E-mail: joseneres@globo.com


quarta-feira, 26 de maio de 2010

Artigo


TRAGÉDIA NOSSA DE CADA DIA


José Neres



Eu não queria matar aquele homem. Juro que não queria! Tudo aconteceu de maneira tão rápida que só depois de um tempo foi que percebi o que havia acontecido. Mas uma coisa é certa: eu não queria matar ninguém. Sou uma vítima também.
Era um feriado. Desses que todo mundo aproveita para enforcar mais um dia de serviço, anulando os dias úteis para aproveitar e descansar ou cair na bebedeira. E foi essa tal de bebedeira que me levou a cometer um crime que jamais aconteceria, se o maldito álcool não tivesse sido consumido de maneira tão irresponsável.
Meu companheiro jamais saía sem mim. Silenciosa e discreta, eu sempre o acompanhava em todos os eventos. Desde uma simples festinha até um jogo de futebol, lá estava eu fielmente a seu lado, grudada em seu corpo a protegê-los dos muitos inimigos que ele acumulava com seu jeito truculento de ser. Comigo, ele sempre se sentia protegido, mais forte, mas homem. Invulnerável.
Eram raras as vezes em que ele me deixava no carro, descansando, sem ter nada o que fazer. Mas ele bebia muito e arrumava  muita confusão. Chegava mesmo a ser violento, super violento. Lembro-me de que por diversas vezes o tirei de brigas, servindo de escudo para que ele saísse ileso. Era até engraçado o medo que nós impúnhamos nas pessoas. Voltávamos para o carro e eu ficava a seu lado, quietinha, só ouvindo suas gargalhadas. Em casa, ele me levava para a cama, beijava-me várias vezes e dormia a meu lado, roncando alto, bem alto.
Dizem que antes de me conhecer ele era tranqüilo, incapaz mesmo de levantar a voz para alguém. Um verdadeiro lerdo. Muitas vezes era humilhado pelos valentões da rua ou da escola.
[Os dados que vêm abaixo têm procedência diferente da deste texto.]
(** * aglio (olio theme): MSON inheritance, JSON Schema and example rendering

    A shallow embedding of [src/inherit.js], [src/schema.js] and
    [src/example.js].  The three functions work on refracted MSON elements,
    which reach them as parsed JSON, so the embedding is untyped: one type
    [value] of JavaScript values, property reads that throw on [undefined] and
    [null], and results that record how a call completes.

    Conventions of the model.
    - Numbers are integers ([Z]); the code performs no arithmetic on the
      numbers of its input.
    - Objects are association lists of their own properties, in
      property-enumeration order (array indices first, ascending; then
      strings in insertion order).  What a plain object inherits from
      [Object.prototype] ([constructor], [__proto__], ...) counts where the
      code reads or writes under a name that comes from its input: the table
      of data structures ([inherited], [inherit_inherited]), the assignments
      under a computed key ([assign]), the known parameters and the cache of
      slugs.  The names that the source itself spells out ([element],
      [content], [meta], ...) are none of them, and read as [undefined] on an
      object that does not hold them.
    - Strings are sequences of one-byte characters.
    - In the value model two distinct occurrences of an object are distinct
      objects: [===] on objects and arrays is [false].  Sharing and mutation are
      the subject of the store model in [Module Store].
    - [Unmodelled] marks the places where the code leaves this fragment (a
      number used as a property name, a property written on an array, ...). *)

From Stdlib Require Import String Ascii List ZArith NArith Bool Lia.
From Stdlib Require Import DecimalString.
From Stdlib Require DecimalN.
Import ListNotations.
Open Scope string_scope.
Open Scope list_scope.

(** ** Values *)

#[local] Set Warnings "-register-all".

Inductive value : Type :=
| VUndefined
| VNull
| VBool (b : bool)
| VNum (n : Z)
| VStr (s : string)
| VArr (items : list value)
| VObj (fields : list (string * value)).

Definition obj : Type := list (string * value).

(** ** Completions *)

Inductive error : Type := TypeError | ReferenceError | SyntaxError.

Inductive result (A : Type) : Type :=
| Ok (a : A)          (* normal completion *)
| Throw (e : error)   (* an exception leaves the function *)
| OutOfFuel           (* the bound on recursion and iteration was reached *)
| Unmodelled.         (* the code left the modelled fragment *)

Arguments Ok {A} a.
Arguments Throw {A} e.
Arguments OutOfFuel {A}.
Arguments Unmodelled {A}.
Seus poucos amigos me culpavam pela brusca transformação. A família dele me detestava e fazia de tudo para nos separar. Mas não tinha jeito. Ele não sabia mais viver sem mim. Virei uma espécie de anjo da guarda para ele. Não nos separávamos nunca. Comigo por perto, ele deixava de ser um fracote e virava um homem respeitado, temido.
Naquele feriado fomos a uma festa. Como sempre eu estava ao lado dele. Dançamos bastante. Algumas vezes quase caí. Mas ele era cuidadoso comigo e me deixava sempre próxima a seu corpo. Se alguém tocava inadvertidamente em mim, ele me protegia, assim como eu o protegia na hora das confusões. Pequena e discreta, não incomodo ninguém, não sou de barulho e quase sempre passo despercebida nos lugares que frequentamos. Nasci para servir.
Pois bem, depois de beber e de dançar muito, ele foi aconselhado por conhecidos a voltar para casa e dormir. No começo, protestou, mas estava um tanto quanto cansado e decidiu seguir os conselhos. Morto de bêbado, pegou o carro e saiu cantando os pneus. O som alto e os constantes ziguezagues chamavam a atenção dos transeuntes. Eu estava quietinha ao lado dele. De repente, um forte barulho inundou a noite. Ele bateu na traseira de um carro. Depois de um palavrão, ele abriu a porta e foi tomar satisfação com o outro motorista. Um bate-boca terminou em agressão. Embora menor, o outro condutor estava sóbrio e era mais forte. Com o rosto sangrando e os lábios trêmulos, ele voltou para o carro e me puxou de modo agressivo.
Foi tudo muito rápido. Eu não queria fazer aquilo. Foi horrível. Disparei três vezes. O rapaz, a quem nunca havia visto antes, soltou um grito e caiu morto. Uma multidão furiosa se aproximava. Não entendi nada. Fui jogada no chão e só ouvi o barulho do motor que arrancava. Meu amigo parece ter esquecido a bebedeira e fugiu em disparada.
Eu não queria matar aquele homem. Juro que não queria! Uma coisa é certa: eu não queria matar ninguém. Sou apenas uma pistola que caiu nas mãos de um bêbado louco. Peço perdão à família daquele pobre que perdeu a vida de modo tão estúpido. Perdão!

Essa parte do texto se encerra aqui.